В гостиной она Синсемиллу не нашла.
Шкаф у входной двери являл собой идеальное место для гоблинов, которые иногда срывались с цепи благодаря комплексному воздействию кислоты, мескаля и ангельской пыли. Если Синсемилла спряталась там, значит, гоблины съели ее так же аккуратно, как герцогиня могла бы съесть ложкой пудинг. Но в шкафу Лайлани обнаружила только пустые вешалки, которые закачались от дуновения воздуха, потревоженного открывшейся дверью.
Она ужасно не любила искать мать. Потому что никогда не знала, в каком состоянии найдет ее.
Иной раз на дорогую мамулю не хотелось и смотреть. Впрочем, Лайлани навидалась всякого. Она, конечно, не собиралась до конца жизни подтирать мочу и блевотину, но в этот вечер справилась бы и с этим, не добавив к уже вываленному на пол два наполовину переваренных куска яблочного пирога.
Кровь осложнила бы дело. До океанов крови не доходило, но даже малая толика страшила, прежде чем удавалось адекватно оценить ситуацию.
Сознательно Синсемилла никогда бы не покончила с собой. Она не ела красного мяса, курила исключительно травку, каждый день выпивала по десять стаканов минеральной воды из бутылок, чтобы очистить организм от токсинов, принимала двадцать семь таблеток и капсул витаминных добавок, проводила много времени, тревожась из-за глобального потепления. «Я прожила тридцать шесть лет, – говорила Синсемилла, – и собираюсь прожить еще пятьдесят или до момента, когда загрязнение окружающей среды человеком и нарастающая масса человечества приведут к резкому смещению земной оси, а это, в свою очередь, приведет к гибели девяноста девяти процентов всего живого, в зависимости от того, что наступит первым».
Отвергая самоубийство, Синсемилла тем не менее приветствовала само членовредительство, пусть и в скромных пределах. К своему телу она обращалась не чаще раза в месяц. Всегда стерилизовала скальпель пламенем свечи и протирала кожу спиртом. Делала надрез лишь после длительных размышлений.
Молясь, чтобы не пришлось иметь дело с чем-либо похуже блевотины, Лайлани заглянула в ванную. Маленькое, пахнущее плесенью помещение пустовало, и грязи в нем было не больше, чем в тот день, когда они въехали сюда.

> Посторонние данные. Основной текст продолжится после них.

(** The table of destinations does not depend on their links. *)
Lemma dests_ok_socks D t M free d y y' : dests_ok ip_rep D t M free -> D !! d = Some y -> dv_key y' = dv_key y -> dv_linked y' = dv_linked y ->
  (dv_linked y = true -> dv_socks y' = []) -> dests_ok ip_rep (<[d := y']> D) t M free.
Proof.
  intros [H1 H2 H3 H4 H5] Hd Hk Hl Hs. split; try done.
  - eapply kt_agree; [exact H1|]. intros k p _. unfold key_of_dest. rewrite lookup_insert. case_decide; [subst|done]. rewrite Hd. cbn. by rewrite Hk.
  - intros k p Hp. destruct (H2 k p Hp) as (z & Hz & Z1 & Z2). rewrite lookup_insert. case_decide; [subst|by eauto].
    exists y'. rewrite Hd in Hz. injection Hz as <-. split; [done|]. split; congruence.
  - intros p z. rewrite lookup_insert_Some. intros [[<- <-]|[_ Hz]]; [|by apply H3]. specialize (H3 d y Hd). rewrite Hl, Hk.
    destruct (dv_linked y); [|done]. split; [apply H3|by apply Hs].
  - intros p Hp. destruct (H5 p Hp) as (z & Hz & Z1). rewrite lookup_insert. case_decide; [subst|by eauto].
    exists y'. rewrite Hd in Hz. injection Hz as <-. split; [done|congruence].
Qed.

Короткий коридор, обитый пластиком, три двери. Две спальни и чулан.
В чулане ни матери, ни блевотины, ни крови, ни потайного хода, ведущего в сказочное королевство, где все красивы, богаты и счастливы. Собственно, потайной ход Лайлани и не искала, логично предположив, что его там нет. В более юном возрасте она частенько надеялась найти секретную дверь в фантастические страны, но обычно ее ждало разочарование, вот Лайлани и решила: если такая дверь существует, пусть она сама ищет ее. И потом, будь этот чулан пересадочной станцией между Калифорнией и страной добрых волшебников, на полу обязательно валялись бы обертки от невиданных ею сортов шоколадных батончиков, брошенные путешествующими троллями, или, по крайней мере, там бы наложил кучку какой-нибудь эльф, но на полу не нашлось ничего экзотичнее дохлого таракана.
Оставались две двери, обе закрытые. Справа – в маленькую спальню, отведенную Лайлани. Прямо – в комнату, которую ее мать делила с Престоном.
Синсемилла с легкостью могла оказаться в комнате дочери. Она не уважала права людей на личные апартаменты, никогда не требовала себе такого права, возможно, потому, что наркотики выжгли в ее мозгу бескрайнюю пустыню, где она могла наслаждаться блаженным одиночеством, если оно ей требовалось.
Полоска света лежала на ковре под дверью, что вела в большую спальню. Из-под двери справа свет не пробивался.